■ Material shown:

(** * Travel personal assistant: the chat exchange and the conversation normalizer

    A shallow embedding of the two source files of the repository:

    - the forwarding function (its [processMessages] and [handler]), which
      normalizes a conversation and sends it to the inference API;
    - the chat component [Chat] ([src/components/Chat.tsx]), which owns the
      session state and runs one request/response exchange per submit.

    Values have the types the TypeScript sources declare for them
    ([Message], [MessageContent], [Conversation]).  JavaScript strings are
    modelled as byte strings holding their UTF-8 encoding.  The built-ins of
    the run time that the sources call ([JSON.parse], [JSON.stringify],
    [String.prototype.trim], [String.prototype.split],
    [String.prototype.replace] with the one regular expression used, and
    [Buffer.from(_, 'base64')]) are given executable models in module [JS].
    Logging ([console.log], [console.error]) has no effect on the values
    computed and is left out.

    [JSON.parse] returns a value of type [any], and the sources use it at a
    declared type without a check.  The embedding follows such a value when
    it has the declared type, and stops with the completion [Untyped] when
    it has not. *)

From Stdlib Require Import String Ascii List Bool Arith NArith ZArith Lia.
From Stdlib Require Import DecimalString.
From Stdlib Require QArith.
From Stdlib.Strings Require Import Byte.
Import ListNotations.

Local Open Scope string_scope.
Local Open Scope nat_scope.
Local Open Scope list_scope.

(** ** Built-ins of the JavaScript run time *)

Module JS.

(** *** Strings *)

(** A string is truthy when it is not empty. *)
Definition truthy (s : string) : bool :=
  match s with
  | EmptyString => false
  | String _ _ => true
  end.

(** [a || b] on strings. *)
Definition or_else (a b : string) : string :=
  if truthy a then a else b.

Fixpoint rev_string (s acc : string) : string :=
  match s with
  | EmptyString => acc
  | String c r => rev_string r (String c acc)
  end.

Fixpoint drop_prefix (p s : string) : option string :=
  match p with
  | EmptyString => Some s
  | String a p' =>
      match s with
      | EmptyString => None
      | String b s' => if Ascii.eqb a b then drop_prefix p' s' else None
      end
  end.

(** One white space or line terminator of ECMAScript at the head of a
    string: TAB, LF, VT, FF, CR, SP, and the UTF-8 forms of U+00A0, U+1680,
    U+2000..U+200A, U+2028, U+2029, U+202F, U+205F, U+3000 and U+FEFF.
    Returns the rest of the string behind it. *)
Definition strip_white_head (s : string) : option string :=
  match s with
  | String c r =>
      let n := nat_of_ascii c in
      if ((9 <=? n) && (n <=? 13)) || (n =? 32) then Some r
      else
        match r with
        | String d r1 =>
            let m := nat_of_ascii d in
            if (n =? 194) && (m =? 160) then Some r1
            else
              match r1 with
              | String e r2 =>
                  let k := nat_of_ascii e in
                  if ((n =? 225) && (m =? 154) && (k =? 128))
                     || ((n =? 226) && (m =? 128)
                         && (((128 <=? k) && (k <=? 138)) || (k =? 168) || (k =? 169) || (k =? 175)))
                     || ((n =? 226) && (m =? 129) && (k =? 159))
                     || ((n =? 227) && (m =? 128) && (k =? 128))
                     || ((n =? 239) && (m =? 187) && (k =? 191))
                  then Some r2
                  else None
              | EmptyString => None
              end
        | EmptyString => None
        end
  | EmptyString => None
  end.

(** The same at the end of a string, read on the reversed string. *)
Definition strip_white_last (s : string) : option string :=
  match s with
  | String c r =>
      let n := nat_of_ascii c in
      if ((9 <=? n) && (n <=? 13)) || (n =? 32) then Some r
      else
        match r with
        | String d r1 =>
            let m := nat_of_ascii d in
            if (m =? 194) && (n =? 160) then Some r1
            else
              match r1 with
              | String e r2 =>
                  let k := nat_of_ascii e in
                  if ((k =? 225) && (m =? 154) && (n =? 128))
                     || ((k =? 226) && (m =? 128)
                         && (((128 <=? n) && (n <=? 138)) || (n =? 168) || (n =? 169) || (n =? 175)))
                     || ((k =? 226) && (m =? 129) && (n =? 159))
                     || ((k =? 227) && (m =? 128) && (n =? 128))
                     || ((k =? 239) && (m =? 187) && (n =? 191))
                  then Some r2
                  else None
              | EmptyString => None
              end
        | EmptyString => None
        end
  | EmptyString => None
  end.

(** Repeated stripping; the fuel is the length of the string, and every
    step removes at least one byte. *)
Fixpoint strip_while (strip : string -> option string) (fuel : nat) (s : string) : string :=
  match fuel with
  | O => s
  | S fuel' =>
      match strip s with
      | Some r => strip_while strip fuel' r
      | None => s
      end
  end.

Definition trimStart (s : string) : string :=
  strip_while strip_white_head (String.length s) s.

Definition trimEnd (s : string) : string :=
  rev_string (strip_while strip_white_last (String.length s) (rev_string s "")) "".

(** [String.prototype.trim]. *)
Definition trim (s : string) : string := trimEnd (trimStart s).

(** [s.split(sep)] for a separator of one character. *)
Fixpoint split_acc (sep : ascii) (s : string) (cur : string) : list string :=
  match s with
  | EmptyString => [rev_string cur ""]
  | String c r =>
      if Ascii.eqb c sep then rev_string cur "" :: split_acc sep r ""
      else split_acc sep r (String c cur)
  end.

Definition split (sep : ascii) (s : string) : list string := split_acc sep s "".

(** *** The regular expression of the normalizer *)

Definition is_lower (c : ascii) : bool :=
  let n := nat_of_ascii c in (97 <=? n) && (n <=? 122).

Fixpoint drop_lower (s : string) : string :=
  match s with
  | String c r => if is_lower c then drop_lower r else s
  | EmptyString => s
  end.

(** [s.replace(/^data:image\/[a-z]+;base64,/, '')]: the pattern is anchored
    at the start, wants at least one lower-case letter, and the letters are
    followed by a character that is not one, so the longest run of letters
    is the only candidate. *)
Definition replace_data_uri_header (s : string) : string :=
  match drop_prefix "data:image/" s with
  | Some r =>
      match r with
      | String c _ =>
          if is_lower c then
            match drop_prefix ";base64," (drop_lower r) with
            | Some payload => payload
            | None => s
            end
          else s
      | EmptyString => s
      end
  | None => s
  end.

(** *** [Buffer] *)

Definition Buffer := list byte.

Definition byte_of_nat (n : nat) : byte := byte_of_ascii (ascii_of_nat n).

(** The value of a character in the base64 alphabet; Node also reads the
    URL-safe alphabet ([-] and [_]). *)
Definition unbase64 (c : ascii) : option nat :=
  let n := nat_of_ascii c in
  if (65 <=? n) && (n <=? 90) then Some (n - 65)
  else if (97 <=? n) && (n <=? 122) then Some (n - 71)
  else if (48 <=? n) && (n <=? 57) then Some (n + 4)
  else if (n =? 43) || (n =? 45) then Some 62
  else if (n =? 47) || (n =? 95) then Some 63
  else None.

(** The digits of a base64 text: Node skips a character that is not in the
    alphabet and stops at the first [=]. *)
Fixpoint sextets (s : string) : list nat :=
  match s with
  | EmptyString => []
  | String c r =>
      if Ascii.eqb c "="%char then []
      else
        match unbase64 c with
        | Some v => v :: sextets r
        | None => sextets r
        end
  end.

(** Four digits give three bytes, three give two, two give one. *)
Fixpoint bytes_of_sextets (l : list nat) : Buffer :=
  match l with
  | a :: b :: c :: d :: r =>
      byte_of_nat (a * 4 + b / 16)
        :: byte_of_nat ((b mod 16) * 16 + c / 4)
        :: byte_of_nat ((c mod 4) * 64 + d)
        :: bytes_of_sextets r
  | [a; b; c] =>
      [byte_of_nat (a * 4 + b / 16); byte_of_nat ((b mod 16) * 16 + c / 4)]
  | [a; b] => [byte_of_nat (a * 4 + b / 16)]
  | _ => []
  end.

■ Your instructions: All lines from the one with "(** *** [Buffer] *)" through the final line of the listing above are to be restated word for word; the lines before it are left out.

■ Finished exercise:
(** *** [Buffer] *)

Definition Buffer := list byte.

Definition byte_of_nat (n : nat) : byte := byte_of_ascii (ascii_of_nat n).

(** The value of a character in the base64 alphabet; Node also reads the
    URL-safe alphabet ([-] and [_]). *)
Definition unbase64 (c : ascii) : option nat :=
  let n := nat_of_ascii c in
  if (65 <=? n) && (n <=? 90) then Some (n - 65)
  else if (97 <=? n) && (n <=? 122) then Some (n - 71)
  else if (48 <=? n) && (n <=? 57) then Some (n + 4)
  else if (n =? 43) || (n =? 45) then Some 62
  else if (n =? 47) || (n =? 95) then Some 63
  else None.

(** The digits of a base64 text: Node skips a character that is not in the
    alphabet and stops at the first [=]. *)
Fixpoint sextets (s : string) : list nat :=
  match s with
  | EmptyString => []
  | String c r =>
      if Ascii.eqb c "="%char then []
      else
        match unbase64 c with
        | Some v => v :: sextets r
        | None => sextets r
        end
  end.

(** Four digits give three bytes, three give two, two give one. *)
Fixpoint bytes_of_sextets (l : list nat) : Buffer :=
  match l with
  | a :: b :: c :: d :: r =>
      byte_of_nat (a * 4 + b / 16)
        :: byte_of_nat ((b mod 16) * 16 + c / 4)
        :: byte_of_nat ((c mod 4) * 64 + d)
        :: bytes_of_sextets r
  | [a; b; c] =>
      [byte_of_nat (a * 4 + b / 16); byte_of_nat ((b mod 16) * 16 + c / 4)]
  | [a; b] => [byte_of_nat (a * 4 + b / 16)]
  | _ => []
  end.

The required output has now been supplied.